Each line below from the one containing "Forall_impl; [|exact Hv]." through the one containing "mrel (RChar _)" should be output exactly as it stands, and no other line should appear.

_Collected data entries_:
▬▬▬▬▬▬▬▬▬▬
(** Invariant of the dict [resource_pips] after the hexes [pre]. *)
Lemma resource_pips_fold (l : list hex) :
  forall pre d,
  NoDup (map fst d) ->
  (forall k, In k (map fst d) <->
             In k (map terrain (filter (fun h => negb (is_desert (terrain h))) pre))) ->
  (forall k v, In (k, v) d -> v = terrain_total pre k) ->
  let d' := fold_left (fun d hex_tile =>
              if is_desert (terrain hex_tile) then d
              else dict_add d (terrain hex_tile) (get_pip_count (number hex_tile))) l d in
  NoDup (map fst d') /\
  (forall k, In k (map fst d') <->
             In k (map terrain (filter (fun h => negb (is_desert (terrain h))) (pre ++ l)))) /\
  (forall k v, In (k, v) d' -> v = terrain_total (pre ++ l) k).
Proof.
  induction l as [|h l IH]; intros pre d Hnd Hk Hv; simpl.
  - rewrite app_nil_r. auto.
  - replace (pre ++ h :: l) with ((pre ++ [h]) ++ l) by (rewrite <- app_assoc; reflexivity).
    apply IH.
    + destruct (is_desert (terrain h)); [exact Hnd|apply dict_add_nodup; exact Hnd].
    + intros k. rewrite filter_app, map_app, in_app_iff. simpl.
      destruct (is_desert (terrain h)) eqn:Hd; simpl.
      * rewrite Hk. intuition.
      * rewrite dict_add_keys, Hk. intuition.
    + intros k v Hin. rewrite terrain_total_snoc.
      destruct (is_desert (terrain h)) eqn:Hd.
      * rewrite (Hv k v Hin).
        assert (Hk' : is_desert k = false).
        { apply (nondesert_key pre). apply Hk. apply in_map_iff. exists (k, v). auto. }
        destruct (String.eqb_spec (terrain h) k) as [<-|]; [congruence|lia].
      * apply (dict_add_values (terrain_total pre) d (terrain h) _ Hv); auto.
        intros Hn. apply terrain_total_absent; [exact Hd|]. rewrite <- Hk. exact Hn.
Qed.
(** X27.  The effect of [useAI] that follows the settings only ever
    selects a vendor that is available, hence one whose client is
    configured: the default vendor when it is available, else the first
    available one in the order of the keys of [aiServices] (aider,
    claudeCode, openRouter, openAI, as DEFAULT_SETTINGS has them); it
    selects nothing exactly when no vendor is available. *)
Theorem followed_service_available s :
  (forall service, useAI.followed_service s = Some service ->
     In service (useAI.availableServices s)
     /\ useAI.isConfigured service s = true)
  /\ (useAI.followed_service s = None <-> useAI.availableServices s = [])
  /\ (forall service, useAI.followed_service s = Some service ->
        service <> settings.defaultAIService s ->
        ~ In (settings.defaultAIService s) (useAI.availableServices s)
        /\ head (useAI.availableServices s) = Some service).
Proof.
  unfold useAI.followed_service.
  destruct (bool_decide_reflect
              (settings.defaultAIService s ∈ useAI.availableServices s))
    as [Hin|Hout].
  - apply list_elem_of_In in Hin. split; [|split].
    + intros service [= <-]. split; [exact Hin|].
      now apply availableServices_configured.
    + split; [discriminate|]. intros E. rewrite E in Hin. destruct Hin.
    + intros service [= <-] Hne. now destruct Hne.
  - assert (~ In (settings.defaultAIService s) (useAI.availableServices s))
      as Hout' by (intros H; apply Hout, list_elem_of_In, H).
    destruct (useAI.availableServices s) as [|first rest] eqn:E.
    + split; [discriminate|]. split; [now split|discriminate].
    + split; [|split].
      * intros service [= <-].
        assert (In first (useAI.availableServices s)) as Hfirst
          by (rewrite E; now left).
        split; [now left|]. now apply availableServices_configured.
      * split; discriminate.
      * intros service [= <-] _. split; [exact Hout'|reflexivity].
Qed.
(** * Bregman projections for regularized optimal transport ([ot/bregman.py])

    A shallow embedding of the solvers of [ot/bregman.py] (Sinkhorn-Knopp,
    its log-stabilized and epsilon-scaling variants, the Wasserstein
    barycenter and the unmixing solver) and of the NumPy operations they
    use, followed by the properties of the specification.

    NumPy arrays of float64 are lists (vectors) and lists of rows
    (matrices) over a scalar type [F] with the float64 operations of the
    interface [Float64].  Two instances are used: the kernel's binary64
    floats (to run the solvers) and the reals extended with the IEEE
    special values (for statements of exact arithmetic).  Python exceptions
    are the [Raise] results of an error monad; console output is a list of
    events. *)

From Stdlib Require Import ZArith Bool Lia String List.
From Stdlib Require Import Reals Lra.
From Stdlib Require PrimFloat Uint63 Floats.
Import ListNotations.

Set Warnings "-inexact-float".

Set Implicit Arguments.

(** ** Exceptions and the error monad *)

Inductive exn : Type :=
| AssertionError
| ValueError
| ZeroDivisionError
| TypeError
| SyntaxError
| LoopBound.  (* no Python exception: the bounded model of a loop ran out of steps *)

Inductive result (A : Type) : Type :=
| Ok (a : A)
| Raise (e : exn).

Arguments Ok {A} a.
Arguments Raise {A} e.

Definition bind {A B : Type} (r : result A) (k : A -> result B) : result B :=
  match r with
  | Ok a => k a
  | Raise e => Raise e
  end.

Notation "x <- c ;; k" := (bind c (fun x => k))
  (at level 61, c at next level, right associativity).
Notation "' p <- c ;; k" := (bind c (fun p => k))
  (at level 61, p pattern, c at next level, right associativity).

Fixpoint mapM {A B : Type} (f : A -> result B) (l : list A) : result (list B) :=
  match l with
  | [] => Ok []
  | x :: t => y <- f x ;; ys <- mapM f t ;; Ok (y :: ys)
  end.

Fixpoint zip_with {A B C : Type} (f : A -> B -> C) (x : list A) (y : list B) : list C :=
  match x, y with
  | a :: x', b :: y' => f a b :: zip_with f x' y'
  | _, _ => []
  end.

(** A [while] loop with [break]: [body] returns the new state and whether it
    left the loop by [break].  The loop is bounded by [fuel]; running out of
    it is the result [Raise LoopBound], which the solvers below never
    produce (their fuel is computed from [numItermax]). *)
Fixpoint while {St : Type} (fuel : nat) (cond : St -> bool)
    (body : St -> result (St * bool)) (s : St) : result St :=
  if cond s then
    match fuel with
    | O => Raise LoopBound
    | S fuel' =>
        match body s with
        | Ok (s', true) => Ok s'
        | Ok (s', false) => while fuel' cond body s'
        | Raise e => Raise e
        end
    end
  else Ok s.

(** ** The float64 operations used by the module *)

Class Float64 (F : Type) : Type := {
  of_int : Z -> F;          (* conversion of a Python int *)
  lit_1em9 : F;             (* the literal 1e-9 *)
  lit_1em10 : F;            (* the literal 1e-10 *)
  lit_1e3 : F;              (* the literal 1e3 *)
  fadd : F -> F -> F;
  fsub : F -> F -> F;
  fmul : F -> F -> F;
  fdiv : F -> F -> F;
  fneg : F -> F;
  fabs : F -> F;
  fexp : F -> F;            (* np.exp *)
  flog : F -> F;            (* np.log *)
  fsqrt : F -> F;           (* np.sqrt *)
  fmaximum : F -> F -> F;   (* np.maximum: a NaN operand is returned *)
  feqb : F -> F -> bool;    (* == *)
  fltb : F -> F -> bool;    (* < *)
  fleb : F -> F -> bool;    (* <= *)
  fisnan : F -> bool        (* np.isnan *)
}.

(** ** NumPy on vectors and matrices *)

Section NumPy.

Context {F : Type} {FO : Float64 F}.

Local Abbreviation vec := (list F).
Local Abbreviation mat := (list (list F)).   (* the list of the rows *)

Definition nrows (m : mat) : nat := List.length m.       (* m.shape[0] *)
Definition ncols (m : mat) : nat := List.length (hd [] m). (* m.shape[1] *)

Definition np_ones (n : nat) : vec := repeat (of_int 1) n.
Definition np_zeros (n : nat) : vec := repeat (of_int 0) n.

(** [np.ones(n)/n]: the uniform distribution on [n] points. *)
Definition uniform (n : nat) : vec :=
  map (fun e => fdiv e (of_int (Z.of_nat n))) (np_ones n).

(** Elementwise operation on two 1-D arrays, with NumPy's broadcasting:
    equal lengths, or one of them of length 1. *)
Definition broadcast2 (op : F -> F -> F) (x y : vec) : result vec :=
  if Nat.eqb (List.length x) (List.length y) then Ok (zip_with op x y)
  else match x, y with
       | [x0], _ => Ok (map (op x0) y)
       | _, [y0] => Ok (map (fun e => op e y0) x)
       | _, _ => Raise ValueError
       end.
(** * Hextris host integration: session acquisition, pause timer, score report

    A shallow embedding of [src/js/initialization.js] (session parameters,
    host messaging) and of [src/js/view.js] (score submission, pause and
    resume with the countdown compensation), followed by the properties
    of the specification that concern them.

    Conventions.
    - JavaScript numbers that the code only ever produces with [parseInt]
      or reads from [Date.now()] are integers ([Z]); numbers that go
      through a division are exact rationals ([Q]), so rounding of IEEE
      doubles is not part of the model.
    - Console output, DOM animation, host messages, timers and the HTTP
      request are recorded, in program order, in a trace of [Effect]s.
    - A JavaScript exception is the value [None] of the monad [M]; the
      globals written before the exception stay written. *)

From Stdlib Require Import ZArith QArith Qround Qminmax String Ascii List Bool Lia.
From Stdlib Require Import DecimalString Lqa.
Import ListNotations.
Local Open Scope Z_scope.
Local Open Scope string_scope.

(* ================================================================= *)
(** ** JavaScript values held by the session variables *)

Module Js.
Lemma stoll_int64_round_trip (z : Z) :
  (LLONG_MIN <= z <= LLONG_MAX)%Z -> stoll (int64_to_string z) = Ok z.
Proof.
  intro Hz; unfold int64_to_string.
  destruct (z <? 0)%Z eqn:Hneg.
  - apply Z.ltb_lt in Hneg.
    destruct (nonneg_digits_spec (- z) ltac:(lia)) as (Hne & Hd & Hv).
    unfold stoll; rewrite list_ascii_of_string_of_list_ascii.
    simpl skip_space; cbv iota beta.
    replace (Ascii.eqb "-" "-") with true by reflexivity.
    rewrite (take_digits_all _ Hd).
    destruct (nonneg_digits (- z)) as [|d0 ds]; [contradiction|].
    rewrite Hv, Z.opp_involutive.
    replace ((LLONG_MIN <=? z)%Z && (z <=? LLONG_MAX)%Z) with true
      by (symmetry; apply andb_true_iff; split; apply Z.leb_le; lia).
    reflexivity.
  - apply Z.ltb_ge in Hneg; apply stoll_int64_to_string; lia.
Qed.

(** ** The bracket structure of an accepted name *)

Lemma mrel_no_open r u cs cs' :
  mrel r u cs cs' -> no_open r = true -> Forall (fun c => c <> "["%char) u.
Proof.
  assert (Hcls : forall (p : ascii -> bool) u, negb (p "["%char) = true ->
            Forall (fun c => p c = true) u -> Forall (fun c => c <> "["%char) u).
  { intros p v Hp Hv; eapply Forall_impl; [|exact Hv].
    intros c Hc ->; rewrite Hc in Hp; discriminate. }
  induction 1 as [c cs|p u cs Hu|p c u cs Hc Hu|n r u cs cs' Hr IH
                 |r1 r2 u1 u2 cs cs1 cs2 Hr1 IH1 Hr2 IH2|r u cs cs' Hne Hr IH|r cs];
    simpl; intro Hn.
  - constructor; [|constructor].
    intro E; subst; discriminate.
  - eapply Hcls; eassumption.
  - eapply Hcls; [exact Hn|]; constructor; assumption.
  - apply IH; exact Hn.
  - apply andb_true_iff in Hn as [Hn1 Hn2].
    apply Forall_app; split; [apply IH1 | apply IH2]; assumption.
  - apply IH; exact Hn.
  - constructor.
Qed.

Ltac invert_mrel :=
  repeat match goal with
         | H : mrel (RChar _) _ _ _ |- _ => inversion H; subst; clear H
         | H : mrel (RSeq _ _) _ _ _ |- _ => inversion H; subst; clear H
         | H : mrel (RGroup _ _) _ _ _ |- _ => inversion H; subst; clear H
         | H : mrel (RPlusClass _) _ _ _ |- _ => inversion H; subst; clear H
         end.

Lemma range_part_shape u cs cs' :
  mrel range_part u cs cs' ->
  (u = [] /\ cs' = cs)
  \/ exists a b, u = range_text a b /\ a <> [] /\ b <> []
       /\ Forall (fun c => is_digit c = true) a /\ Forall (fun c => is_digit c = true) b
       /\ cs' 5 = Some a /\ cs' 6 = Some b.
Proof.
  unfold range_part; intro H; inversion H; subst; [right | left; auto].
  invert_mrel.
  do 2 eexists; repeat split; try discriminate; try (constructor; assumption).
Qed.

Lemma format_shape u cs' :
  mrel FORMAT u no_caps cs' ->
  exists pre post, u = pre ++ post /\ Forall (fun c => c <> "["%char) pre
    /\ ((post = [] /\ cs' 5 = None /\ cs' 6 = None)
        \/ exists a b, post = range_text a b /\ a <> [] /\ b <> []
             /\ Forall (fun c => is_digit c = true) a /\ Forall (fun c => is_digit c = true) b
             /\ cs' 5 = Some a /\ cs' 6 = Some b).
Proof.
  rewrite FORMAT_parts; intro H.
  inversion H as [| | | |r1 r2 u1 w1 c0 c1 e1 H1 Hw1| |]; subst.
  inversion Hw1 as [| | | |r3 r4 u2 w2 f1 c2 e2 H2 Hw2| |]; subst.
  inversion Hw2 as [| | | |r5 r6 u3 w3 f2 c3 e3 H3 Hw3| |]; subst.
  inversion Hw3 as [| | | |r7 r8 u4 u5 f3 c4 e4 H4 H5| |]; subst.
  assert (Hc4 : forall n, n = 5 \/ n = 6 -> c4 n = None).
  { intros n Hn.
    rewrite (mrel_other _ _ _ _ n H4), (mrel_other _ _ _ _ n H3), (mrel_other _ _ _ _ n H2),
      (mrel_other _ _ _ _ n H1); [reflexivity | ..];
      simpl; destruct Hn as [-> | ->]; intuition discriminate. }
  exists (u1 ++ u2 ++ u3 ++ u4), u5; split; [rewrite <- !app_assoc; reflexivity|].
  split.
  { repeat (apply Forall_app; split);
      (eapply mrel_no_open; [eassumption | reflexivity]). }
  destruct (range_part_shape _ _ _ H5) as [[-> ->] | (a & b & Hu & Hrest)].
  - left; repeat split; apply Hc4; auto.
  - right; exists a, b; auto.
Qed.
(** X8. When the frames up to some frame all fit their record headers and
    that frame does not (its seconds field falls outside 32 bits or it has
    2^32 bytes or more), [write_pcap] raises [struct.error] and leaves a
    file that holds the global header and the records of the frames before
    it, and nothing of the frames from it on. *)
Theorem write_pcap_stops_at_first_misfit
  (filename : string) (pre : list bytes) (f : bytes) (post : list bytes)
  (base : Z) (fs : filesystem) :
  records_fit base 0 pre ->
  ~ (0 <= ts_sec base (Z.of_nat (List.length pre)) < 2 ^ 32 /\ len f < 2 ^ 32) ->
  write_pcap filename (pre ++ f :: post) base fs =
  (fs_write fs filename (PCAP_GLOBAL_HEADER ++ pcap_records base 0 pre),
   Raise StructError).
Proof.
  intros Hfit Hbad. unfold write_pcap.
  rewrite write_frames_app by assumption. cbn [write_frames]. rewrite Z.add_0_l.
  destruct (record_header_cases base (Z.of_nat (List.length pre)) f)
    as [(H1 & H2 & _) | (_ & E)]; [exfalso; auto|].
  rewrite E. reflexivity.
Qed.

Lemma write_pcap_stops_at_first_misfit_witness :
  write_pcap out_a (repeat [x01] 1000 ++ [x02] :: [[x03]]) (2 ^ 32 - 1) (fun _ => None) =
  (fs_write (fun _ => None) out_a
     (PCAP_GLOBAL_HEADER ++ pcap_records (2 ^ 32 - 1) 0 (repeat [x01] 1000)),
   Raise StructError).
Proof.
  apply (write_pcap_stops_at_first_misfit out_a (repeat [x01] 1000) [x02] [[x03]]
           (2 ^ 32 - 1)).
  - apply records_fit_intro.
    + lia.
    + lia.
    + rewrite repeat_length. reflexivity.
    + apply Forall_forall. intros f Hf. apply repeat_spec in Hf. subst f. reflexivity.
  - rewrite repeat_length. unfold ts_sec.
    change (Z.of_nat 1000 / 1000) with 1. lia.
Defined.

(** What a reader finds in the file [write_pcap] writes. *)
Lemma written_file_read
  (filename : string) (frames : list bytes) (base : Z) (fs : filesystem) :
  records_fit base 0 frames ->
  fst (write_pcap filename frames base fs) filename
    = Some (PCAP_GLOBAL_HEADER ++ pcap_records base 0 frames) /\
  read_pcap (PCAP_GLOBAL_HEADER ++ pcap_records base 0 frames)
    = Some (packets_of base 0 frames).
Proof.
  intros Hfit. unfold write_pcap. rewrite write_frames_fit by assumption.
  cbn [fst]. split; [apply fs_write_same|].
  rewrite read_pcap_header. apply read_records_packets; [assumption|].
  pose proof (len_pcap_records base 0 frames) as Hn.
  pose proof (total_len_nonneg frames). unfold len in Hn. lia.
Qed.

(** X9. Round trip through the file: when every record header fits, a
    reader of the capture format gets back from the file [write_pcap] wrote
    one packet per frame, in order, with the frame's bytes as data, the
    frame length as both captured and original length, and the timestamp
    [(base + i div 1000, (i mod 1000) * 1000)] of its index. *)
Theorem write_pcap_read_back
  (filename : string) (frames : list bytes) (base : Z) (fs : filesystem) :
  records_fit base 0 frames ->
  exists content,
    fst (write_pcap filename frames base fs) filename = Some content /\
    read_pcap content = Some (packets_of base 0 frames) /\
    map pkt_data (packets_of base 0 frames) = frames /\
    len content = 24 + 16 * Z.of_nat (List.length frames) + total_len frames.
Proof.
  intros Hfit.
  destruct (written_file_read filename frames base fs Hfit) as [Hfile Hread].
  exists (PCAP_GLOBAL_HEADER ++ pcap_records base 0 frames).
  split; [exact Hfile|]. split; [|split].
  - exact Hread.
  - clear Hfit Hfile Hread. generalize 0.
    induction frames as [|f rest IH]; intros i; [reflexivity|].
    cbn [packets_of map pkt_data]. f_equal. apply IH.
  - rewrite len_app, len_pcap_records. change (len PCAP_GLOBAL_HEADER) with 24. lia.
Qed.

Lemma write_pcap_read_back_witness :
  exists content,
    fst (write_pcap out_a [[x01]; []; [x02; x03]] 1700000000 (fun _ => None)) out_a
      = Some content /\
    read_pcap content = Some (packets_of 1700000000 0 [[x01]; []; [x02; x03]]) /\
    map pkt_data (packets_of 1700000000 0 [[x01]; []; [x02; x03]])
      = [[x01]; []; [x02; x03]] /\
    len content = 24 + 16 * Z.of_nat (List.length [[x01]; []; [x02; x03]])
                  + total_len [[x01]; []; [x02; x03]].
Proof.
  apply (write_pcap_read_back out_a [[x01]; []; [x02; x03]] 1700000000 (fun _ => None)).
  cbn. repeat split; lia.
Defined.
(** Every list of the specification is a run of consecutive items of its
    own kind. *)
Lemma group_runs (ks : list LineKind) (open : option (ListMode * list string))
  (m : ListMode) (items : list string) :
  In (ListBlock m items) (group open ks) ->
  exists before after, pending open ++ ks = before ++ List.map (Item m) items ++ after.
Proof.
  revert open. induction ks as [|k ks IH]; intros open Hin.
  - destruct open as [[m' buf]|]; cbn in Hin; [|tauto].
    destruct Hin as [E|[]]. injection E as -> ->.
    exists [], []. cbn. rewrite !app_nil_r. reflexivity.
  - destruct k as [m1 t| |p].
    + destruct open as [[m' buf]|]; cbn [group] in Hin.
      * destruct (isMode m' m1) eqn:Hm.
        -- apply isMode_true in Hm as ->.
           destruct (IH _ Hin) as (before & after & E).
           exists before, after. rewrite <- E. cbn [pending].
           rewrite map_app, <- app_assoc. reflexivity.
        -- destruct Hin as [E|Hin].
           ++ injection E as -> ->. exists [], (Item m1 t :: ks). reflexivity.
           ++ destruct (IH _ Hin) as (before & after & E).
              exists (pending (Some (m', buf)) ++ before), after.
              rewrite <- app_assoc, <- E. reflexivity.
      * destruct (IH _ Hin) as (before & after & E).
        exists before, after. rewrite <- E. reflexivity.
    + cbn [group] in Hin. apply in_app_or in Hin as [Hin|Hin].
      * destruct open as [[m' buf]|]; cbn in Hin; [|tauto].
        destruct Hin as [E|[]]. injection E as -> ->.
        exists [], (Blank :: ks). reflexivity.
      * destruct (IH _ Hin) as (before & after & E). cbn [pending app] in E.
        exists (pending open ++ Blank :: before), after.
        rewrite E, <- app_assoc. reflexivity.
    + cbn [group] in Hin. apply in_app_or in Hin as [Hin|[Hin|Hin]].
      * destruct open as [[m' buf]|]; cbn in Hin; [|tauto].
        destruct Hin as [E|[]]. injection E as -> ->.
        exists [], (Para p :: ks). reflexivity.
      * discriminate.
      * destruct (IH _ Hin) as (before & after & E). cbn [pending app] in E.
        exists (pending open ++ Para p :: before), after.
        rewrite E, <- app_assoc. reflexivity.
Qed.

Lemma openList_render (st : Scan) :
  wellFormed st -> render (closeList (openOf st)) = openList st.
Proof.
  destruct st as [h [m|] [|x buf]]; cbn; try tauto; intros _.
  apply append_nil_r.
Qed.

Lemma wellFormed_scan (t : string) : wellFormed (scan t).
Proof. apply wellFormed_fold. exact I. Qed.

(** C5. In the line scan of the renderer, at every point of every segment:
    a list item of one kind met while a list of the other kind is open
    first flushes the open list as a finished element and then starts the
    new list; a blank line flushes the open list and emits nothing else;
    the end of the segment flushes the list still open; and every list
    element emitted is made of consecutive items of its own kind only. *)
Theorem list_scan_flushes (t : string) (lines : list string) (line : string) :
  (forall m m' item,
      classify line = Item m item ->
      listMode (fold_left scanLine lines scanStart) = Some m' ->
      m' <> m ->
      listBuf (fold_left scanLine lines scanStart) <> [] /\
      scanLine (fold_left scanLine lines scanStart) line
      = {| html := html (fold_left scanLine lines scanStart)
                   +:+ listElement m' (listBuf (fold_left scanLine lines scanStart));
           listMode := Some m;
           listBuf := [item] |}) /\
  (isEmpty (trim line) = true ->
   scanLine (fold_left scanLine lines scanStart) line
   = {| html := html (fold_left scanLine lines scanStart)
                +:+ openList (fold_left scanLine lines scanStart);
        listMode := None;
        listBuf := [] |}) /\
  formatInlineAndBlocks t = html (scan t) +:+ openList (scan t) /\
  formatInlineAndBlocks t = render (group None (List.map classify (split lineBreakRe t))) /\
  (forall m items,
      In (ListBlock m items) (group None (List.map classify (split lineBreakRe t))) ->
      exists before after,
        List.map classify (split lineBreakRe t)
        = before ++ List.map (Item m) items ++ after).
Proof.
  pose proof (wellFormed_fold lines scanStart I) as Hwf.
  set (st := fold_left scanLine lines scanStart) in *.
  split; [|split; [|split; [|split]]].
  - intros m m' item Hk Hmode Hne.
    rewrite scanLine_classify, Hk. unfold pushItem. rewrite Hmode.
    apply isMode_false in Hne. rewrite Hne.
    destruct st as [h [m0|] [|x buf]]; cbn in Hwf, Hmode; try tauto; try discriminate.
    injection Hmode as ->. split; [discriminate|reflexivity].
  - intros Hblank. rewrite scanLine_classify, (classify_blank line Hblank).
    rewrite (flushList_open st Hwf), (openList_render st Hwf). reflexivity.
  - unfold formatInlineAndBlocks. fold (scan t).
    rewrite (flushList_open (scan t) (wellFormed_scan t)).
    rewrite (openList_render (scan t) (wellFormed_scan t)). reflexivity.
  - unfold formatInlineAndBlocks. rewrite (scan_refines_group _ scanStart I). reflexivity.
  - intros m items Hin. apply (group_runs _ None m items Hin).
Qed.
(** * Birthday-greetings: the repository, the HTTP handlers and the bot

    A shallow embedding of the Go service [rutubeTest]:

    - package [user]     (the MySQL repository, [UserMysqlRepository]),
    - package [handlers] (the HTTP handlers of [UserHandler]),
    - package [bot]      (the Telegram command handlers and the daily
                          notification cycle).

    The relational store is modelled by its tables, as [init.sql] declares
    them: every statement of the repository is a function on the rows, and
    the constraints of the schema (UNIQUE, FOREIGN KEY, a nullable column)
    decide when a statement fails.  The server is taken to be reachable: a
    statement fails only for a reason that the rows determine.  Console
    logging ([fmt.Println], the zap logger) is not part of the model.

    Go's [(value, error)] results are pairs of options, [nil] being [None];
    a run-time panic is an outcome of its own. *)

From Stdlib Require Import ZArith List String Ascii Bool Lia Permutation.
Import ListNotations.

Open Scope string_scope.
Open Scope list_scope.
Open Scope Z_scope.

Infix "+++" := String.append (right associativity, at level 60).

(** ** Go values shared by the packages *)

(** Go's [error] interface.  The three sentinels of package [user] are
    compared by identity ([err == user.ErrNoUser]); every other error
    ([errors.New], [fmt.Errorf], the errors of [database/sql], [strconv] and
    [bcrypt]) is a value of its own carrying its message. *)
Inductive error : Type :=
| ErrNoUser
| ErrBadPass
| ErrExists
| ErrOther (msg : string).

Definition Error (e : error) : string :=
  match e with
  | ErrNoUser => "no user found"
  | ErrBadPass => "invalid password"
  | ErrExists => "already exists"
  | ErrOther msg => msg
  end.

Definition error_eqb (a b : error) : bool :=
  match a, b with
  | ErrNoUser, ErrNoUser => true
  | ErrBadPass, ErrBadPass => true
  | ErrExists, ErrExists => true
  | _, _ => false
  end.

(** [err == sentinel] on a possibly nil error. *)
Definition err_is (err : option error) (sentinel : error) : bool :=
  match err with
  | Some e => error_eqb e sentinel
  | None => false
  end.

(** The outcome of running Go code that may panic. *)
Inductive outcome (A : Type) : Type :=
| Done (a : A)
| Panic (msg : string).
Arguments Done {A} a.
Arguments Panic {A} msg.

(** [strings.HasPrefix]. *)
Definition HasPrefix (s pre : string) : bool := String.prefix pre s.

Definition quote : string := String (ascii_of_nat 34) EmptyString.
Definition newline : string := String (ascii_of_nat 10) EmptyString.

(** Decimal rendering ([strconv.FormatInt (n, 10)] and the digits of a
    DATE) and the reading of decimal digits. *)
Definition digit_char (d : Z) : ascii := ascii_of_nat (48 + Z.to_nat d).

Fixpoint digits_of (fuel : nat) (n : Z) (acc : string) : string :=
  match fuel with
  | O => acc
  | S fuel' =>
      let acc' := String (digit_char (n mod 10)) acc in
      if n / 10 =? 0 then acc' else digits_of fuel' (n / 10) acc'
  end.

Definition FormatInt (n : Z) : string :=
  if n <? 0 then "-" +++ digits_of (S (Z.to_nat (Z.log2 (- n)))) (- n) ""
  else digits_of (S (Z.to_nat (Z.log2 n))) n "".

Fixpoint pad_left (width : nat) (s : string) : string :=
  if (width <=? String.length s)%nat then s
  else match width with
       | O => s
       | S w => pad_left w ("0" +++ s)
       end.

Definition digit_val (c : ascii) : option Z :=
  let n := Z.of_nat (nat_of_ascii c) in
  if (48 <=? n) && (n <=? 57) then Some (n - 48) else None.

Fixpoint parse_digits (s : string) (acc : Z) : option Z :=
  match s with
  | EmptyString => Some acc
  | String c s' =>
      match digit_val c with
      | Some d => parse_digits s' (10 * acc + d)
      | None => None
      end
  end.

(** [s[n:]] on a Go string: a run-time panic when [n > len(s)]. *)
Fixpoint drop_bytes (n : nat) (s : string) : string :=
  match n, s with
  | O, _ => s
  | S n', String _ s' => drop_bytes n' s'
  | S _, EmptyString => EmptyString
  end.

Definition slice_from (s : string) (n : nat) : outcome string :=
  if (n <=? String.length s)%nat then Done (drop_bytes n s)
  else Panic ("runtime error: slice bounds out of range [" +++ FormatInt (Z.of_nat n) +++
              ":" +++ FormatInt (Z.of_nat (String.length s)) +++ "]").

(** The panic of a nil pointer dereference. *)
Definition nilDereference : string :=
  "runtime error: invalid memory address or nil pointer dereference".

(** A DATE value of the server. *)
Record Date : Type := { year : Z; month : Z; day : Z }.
▬▬▬▬▬▬▬▬▬▬
_Response area_:
  { intros p v Hp Hv; eapply Forall_impl; [|exact Hv].
    intros c Hc ->; rewrite Hc in Hp; discriminate. }
  induction 1 as [c cs|p u cs Hu|p c u cs Hc Hu|n r u cs cs' Hr IH
                 |r1 r2 u1 u2 cs cs1 cs2 Hr1 IH1 Hr2 IH2|r u cs cs' Hne Hr IH|r cs];
    simpl; intro Hn.
  - constructor; [|constructor].
    intro E; subst; discriminate.
  - eapply Hcls; eassumption.
  - eapply Hcls; [exact Hn|]; constructor; assumption.
  - apply IH; exact Hn.
  - apply andb_true_iff in Hn as [Hn1 Hn2].
    apply Forall_app; split; [apply IH1 | apply IH2]; assumption.
  - apply IH; exact Hn.
  - constructor.
Qed.

Ltac invert_mrel :=
  repeat match goal with
         | H : mrel (RChar _) _ _ _ |- _ => inversion H; subst; clear H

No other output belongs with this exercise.